Figure 4: Silk genes in the velvet spider.

(a) Schematic overview of exon-intron and repeat structure of the identified silk genes. The repeats from a single locus share evolutionary history and are easy to align, except for S.m. Sp2c that consists of two sets of repeats (grey and blue) with different evolutionary histories. S.m. PiSp consists of sequences obtained from two scaffolds. PCR verified that they come from the same locus. (b) The evolutionary history of the major ampullate C-terminal domain, including the recent events of gene conversion, whole-gene duplication (~10 MYA) and pseudogenization* (Supplementary Note 3). Scale bar represents number of nucleotide differences per site. (c) Major ampullate repeat evolution over ~10 MY since a whole-gene duplication. The evolutionary relationship of repeats from two recently duplicated loci is depicted by a phylogenetic tree and repeat structures.

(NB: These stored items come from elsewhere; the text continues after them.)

(** * Steady-state resolution of a digital-logic netlist (book/src/cv2tikz.py)

    A shallow embedding of the resolution core of [cv2tikz.py]: the
    per-component evaluators ([update_and_gate] ... [update_xor_gate]),
    the seeding of node states ([initialize_node_states]), the
    construction of the successor sets ([find_successors]), the
    depth-first topological sort ([topological_sort]) and the two
    propagation passes of [compute_node_states].

    Conventions of the embedding.
    - A node is the Python dictionary of the netlist: its ['type'], its
      optional ['state'] (absent or [None] is [None] here, since the code
      only ever reads it through [.get('state')]) and its ['connections'].
    - Node indices are natural numbers (the netlist stores non-negative
      indices); an index outside a list raises [IndexError].
    - The node list is mutated in place by the code; here every function
      takes the list and returns the mutated list.  A function that can
      raise after having mutated returns the list as it is at the raise.
    - A Python set of node indices is built as the list of its elements,
      without repetition, in insertion order.  The language does not fix
      the order in which a set is iterated: it is a parameter,
      [set_iter], which maps the elements in insertion order to the
      elements in iteration order.  The results hold for every such
      order; those on the sort hold for every list of successors.
    - The interpreter bounds the nesting of calls and raises
      [RecursionError] beyond it.  The two depth-first walks take the
      number of nested calls that they may still make and raise when it
      is exhausted; [recursion_limit] is the number available to a
      function that [compute_node_states] calls.  The other calls nest
      at most two deep (an evaluator called by [update_element]), which
      an interpreter that has parsed the netlist allows. *)

From Stdlib Require Import ZArith Lia.
From stdpp Require Import base relations list strings.
(** A C [while] loop: the body returns [inl] to go round again and [inr] to
    leave the loop.  [fuel] bounds the number of rounds. *)
Fixpoint loop {S A B} (fuel : nat) (body : A → M S (A + B)) (a : A) : M S B :=
  match fuel with
  | O => mfail OutOfFuel
  | Datatypes.S n =>
      r <- body a ;;
      match r with inl a' => loop n body a' | inr b => mret b end
  end.

(** ** Total-correctness weakest preconditions *)

Definition wp {S A} (c : M S A) (Q : A → S → Prop) (s : S) : Prop :=
  match c s with Ret a s' => Q a s' | Fault _ => False end.

Lemma wp_ret {S A} (a : A) Q (s : S) : Q a s → wp (mret a) Q s.
Proof. done. Qed.

Lemma wp_bind {S A B} (c : M S A) (k : A → M S B) Q (s : S) :
  wp c (λ a, wp (k a) Q) s → wp (mbind c k) Q s.
Proof. unfold wp, mbind. by destruct (c s). Qed.

Lemma wp_bind_inv {S A B} (c : M S A) (k : A → M S B) Q (s : S) :
  wp (mbind c k) Q s → wp c (λ a, wp (k a) Q) s.
Proof. unfold wp, mbind. by destruct (c s). Qed.

Lemma wp_mono {S A} (c : M S A) (Q Q' : A → S → Prop) s :
  wp c Q s → (∀ a s', Q a s' → Q' a s') → wp c Q' s.
Proof. unfold wp. destruct (c s); naive_solver. Qed.

Lemma wp_get {S} (Q : S → S → Prop) s : Q s s → wp mget Q s.
Proof. done. Qed.

Lemma wp_put {S} s' (Q : unit → S → Prop) s : Q tt s' → wp (mput s') Q s.
Proof. done. Qed.

(** The loop rule: an invariant and a measure that every round decreases and
    that starts below the fuel. *)
Lemma wp_loop {S A B} (I : A → S → Prop) (m : A → S → nat)
    (body : A → M S (A + B)) Q fuel a s :
  I a s → (m a s < fuel)%nat →
  (∀ a s, I a s →
     wp (body a) (λ r s', match r with
                          | inl a' => I a' s' ∧ (m a' s' < m a s)%nat
                          | inr b => Q b s'
                          end) s) →
  wp (loop fuel body a) Q s.
Proof.
  intros HI Hm Hbody. revert a s HI Hm.
  induction fuel as [|n IH]; intros a s HI Hm; [lia|].
  simpl. apply wp_bind. eapply wp_mono; [by apply Hbody|].
  intros [a'|b] s'; simpl; [|done]. intros [HI' Hlt]. apply IH; [done|lia].
Qed.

Similar coloured repeats are evolutionarily most related. Scale bar represents the number of nucleotide differences per site. (d) Use of aciniform silk in the velvet spider compared with previously studied species that use aciniform silk to wrap their prey. Velvet spiders do not wrap their prey, but use aciniform silk for dragline silk in combination with major ampullate silk. Velvet spiders also use aciniform silk for egg case construction as do previously studied species.